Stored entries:
====
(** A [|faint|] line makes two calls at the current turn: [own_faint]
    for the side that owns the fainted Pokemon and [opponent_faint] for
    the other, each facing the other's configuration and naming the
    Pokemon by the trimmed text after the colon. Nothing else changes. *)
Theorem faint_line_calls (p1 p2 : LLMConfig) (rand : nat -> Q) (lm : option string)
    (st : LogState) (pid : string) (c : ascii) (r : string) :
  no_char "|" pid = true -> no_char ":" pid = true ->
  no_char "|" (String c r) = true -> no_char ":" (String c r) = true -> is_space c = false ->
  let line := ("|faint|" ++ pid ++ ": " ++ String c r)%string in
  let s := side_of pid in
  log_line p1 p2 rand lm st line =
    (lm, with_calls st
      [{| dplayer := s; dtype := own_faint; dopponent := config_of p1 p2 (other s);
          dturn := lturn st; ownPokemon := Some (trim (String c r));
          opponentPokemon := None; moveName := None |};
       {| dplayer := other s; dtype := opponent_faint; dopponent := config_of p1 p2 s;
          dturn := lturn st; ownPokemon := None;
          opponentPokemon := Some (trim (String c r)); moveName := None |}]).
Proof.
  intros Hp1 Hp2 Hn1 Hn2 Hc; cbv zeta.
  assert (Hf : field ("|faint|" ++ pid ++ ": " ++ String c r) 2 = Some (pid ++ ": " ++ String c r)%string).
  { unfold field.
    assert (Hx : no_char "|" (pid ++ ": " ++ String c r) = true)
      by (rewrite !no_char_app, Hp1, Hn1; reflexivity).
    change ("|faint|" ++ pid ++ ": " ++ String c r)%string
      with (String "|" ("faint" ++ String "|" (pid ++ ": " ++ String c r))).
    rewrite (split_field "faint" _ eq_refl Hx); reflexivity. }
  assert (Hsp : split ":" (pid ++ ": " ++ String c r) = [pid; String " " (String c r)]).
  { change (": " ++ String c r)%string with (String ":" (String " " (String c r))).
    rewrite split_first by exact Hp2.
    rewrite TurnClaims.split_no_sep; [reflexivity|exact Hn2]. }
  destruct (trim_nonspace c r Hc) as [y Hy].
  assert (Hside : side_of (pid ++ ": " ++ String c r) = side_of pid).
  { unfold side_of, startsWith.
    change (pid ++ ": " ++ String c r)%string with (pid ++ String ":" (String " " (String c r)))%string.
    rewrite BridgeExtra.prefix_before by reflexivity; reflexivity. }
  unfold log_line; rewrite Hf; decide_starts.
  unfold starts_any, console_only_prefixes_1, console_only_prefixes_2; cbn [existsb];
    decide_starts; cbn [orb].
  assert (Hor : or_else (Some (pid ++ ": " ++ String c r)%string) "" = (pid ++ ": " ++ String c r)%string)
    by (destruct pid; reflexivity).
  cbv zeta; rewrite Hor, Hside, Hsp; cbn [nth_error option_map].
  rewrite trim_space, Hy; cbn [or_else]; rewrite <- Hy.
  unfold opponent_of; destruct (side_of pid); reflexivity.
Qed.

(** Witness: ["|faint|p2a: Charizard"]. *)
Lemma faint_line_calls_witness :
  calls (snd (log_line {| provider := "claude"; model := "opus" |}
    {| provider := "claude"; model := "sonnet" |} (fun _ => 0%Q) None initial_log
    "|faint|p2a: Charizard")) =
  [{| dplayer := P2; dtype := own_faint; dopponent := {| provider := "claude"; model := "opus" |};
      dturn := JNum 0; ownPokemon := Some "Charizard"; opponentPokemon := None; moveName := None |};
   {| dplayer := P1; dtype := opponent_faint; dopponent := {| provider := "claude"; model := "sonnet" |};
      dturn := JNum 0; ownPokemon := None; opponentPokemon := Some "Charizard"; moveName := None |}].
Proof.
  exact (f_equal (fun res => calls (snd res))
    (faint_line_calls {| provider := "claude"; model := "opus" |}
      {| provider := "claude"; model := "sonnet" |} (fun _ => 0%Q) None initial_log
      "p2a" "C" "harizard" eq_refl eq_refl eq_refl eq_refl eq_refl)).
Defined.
====
- **TASK DETAILS**: Search the records for the string "Charizard" and return every line in which it occurs.

- **EXERCISE SOLUTION**:
(** Witness: ["|faint|p2a: Charizard"]. *)
    "|faint|p2a: Charizard")) =
      dturn := JNum 0; ownPokemon := Some "Charizard"; opponentPokemon := None; moveName := None |};
      dturn := JNum 0; ownPokemon := None; opponentPokemon := Some "Charizard"; moveName := None |}].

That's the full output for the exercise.